Arguments addOrUpdateRepoPermissionsInOrg {R}.
Arguments getAllTopics {R}.
Arguments replaceAllTopics {R}.
Arguments getByName {R}.
Arguments getByUsername {R}.
Arguments createOrUpdateEnvironment {R}.
Arguments createEnvironmentVariable {R}.
Arguments updateEnvironmentVariable {R}.
Arguments getRepoPublicKey {R}.
Arguments createOrUpdateRepoSecret {R}.
Arguments createRepoRuleset {R}.

(** What a run of the orchestrator acts on: the remote platform, the calls
    issued to it so far (oldest first), the store of JavaScript objects,
    and the number of draws made from the random source. *)
Record World (R : Type) := {
  platform : R;
  calls : list Call;
  store : heap;
  draws : nat
}.

Arguments platform {R}.
Arguments calls {R}.
Arguments store {R}.
Arguments draws {R}.

(** The result every run starts from. *)
Definition emptyResult : ProductionalizationResult :=
  {| teamPermissions := [];
     topicsAdded := false;
     topicsError := None;
     environmentsCreated := [];
     environmentErrors := [];
     variablesCreated := 0;
     variableErrors := [];
     branchProtectionCreated := false;
     branchProtectionError := None;
     secretsCreated := 0;
     secretErrors := [] |}.

(** Updates of one slot of the result. *)
Definition pushTeamPermission (x : TeamPermissionResult)
    (r : ProductionalizationResult) : ProductionalizationResult :=
  {| teamPermissions := teamPermissions r ++ [x];
     topicsAdded := topicsAdded r;
     topicsError := topicsError r;
     environmentsCreated := environmentsCreated r;
     environmentErrors := environmentErrors r;
     variablesCreated := variablesCreated r;
     variableErrors := variableErrors r;
     branchProtectionCreated := branchProtectionCreated r;
     branchProtectionError := branchProtectionError r;
     secretsCreated := secretsCreated r;
     secretErrors := secretErrors r |}.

^^^^^^^^^^^^^^^^

Work item =>
Return every entry above with nothing altered.

Written answer =>
Arguments addOrUpdateRepoPermissionsInOrg {R}.
Arguments getAllTopics {R}.
Arguments replaceAllTopics {R}.
Arguments getByName {R}.
Arguments getByUsername {R}.
Arguments createOrUpdateEnvironment {R}.
Arguments createEnvironmentVariable {R}.
Arguments updateEnvironmentVariable {R}.
Arguments getRepoPublicKey {R}.
Arguments createOrUpdateRepoSecret {R}.
Arguments createRepoRuleset {R}.

(** What a run of the orchestrator acts on: the remote platform, the calls
    issued to it so far (oldest first), the store of JavaScript objects,
    and the number of draws made from the random source. *)
Record World (R : Type) := {
  platform : R;
  calls : list Call;
  store : heap;
  draws : nat
}.

Arguments platform {R}.
Arguments calls {R}.
Arguments store {R}.
Arguments draws {R}.

(** The result every run starts from. *)
Definition emptyResult : ProductionalizationResult :=
  {| teamPermissions := [];
     topicsAdded := false;
     topicsError := None;
     environmentsCreated := [];
     environmentErrors := [];
     variablesCreated := 0;
     variableErrors := [];
     branchProtectionCreated := false;
     branchProtectionError := None;
     secretsCreated := 0;
     secretErrors := [] |}.

(** Updates of one slot of the result. *)
Definition pushTeamPermission (x : TeamPermissionResult)
    (r : ProductionalizationResult) : ProductionalizationResult :=
  {| teamPermissions := teamPermissions r ++ [x];
     topicsAdded := topicsAdded r;
     topicsError := topicsError r;
     environmentsCreated := environmentsCreated r;
     environmentErrors := environmentErrors r;
     variablesCreated := variablesCreated r;
     variableErrors := variableErrors r;
     branchProtectionCreated := branchProtectionCreated r;
     branchProtectionError := branchProtectionError r;
     secretsCreated := secretsCreated r;
     secretErrors := secretErrors r |}.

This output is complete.